- What you have to do:
Read each of the lines below and tally those with "JString"; the tally is the whole answer.

- Provided entries:

+--

(** ** [MockServerData_test] *)

Definition ServerData_ClearFails : bool := clears
  [(EventKey2 "PUT" "/the/uri" "1", true, false); (EventKey2 "POST" "/no/event/with/this/uri" "1", true, false);
   (EventKey2 "POST" "" "", false, false); (EventKey2 "" "/the/uri" "", false, false); (EventKey2 "" "" "1", false, false);
   (EventKey2 "DELETE" "/the/uri/111" "invalid number", false, false); (EventKey2 "DELETE" "/the/uri/111" "-invalid number", false, false);
   (EventKey2 "DELETE" "/the/uri/111" "", true, true)] MockServerData_test.
Definition ServerData_ClearEverything : bool := clears [(EventKey2 "" "" "", true, true)] MockServerData_test.
Definition ServerData_ClearSucceed : bool := clears [(EventKey2 "DELETE" "/the/uri/111" "1", true, true)] MockServerData_test.
Definition ServerData_AsJsonString : bool := query_text_is (EventLocationKey2 "DELETE" "/the/uri/111" "1" "") real_event MockServerData_test.
Definition ServerData_AsJsonStringBadKey : bool := query_is (EventLocationKey2 "" "" "1" "/foo/bar") (arr []) false MockServerData_test.
Definition ServerData_AsJsonStringBadNumber : bool :=
  query_is (EventLocationKey2 "DELETE" "/the/uri/111" "invalid" "") (arr []) false MockServerData_test.
Definition ServerData_AsJsonStringNotFoundByKey : bool :=
  query_is (EventLocationKey2 "DELETE" "/the/uri/000" "" "") (arr []) true MockServerData_test.
Definition ServerData_AsJsonStringNotFoundByNumber : bool :=
  query_is (EventLocationKey2 "DELETE" "/the/uri/111" "30" "") (arr []) true MockServerData_test.
(** Only the text is parsed. *)
Definition ServerData_AsJsonStringNoNumber : bool :=
  match (asJsonString (EventLocationKey2 "DELETE" "/the/uri/111" "" "") MockServerData_test).1 with Val t => some (read_json t) | Throw _ => false end.
Definition ServerData_AsJsonStringWithEventPath : bool :=
  match json_at "/requestBody" real_event with
  | Val j => query_text_is (EventLocationKey2 "DELETE" "/the/uri/111" "1" "/requestBody") j MockServerData_test
  | Throw _ => false
  end.
Definition ServerData_Summary : bool :=
  let entry uri := obj [("amount", JUint 2); ("method", JString "DELETE"); ("uri", JString uri)] in
  either (fun l => parses_to (summary "" MockServerData_test) (summary_doc l 4))
    [entry "/the/uri/222"; entry "/the/uri/111"] [entry "/the/uri/111"; entry "/the/uri/222"].
Definition ServerData_GetMockServerEvent : bool :=
  event_is (EventKey2 "DELETE" "/the/uri/222" "-1") (virtual_event "/the/uri/which/causes/virtual") MockServerData_test.
Definition ServerData_GetMockServerEventIncompleteKey : bool := no_event (EventKey2 "DELETE" "" "") MockServerData_test.
Definition ServerData_GetMockServerEventInvalidNumber : bool := no_event (EventKey2 "DELETE" "/the/uri/222" "invalid") MockServerData_test.
Definition ServerData_GetJsonOrAllAsJsonString : bool :=
  let entry uri := obj [("method", JString "DELETE"); ("events", arr [real_event; virtual_event "/the/uri/which/causes/virtual"]); ("uri", JString uri)] in
  either (fun l => json_eqb (data_getJson MockServerData_test) (arr l) && query_is (EventLocationKey2 "" "" "" "") (arr l) true MockServerData_test)
    [entry "/the/uri/222"; entry "/the/uri/111"] [entry "/the/uri/111"; entry "/the/uri/222"].
Definition put_key : DataKey := DataKey2 "PUT" "/the/put/uri".
Definition ServerData_FindLastRegisteredRequestState : bool :=
  let d := load_server put_key "most_recent_state" 20 true "" "" MockServerData_test in
  state_is put_key "most_recent_state" d && state_is (DataKey2 "DELETE" "/the/uri/222") "state" d.
Definition ServerData_OverwriteLastEvent : bool :=
  state_is put_key "most_recent_state" (load_server put_key "most_recent_state" 22 false "" ""
    (load_server put_key "last_recent_state" 20 true "" "" MockServerData_test)).
Definition ServerData_DefaultStateInitial : bool := state_is put_key "initial" (load_server put_key "" 20 true "" "" MockServerData_test).
Definition ServerData_SequenceEmpty : bool := gives (server_sequence "" None MockData_empty) "[]".
Definition ServerData_SequenceChronologicalOrder : bool :=
  entries_are (server_sequence "" None MockServerData_test) (fun l => (length l =? 4)%nat && forallb (direction "recv") l).
Definition ServerData_SequenceFilterByMethod : bool := gives (server_sequence "POST" None MockServerData_test) "[]".
Definition ServerData_SequenceFilterByUriRegex : bool :=
  some (uri_search "111") && entries_are (server_sequence "" (uri_search "111") MockServerData_test) (fun l => (length l =? 2)%nat).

+--

- Task result:
2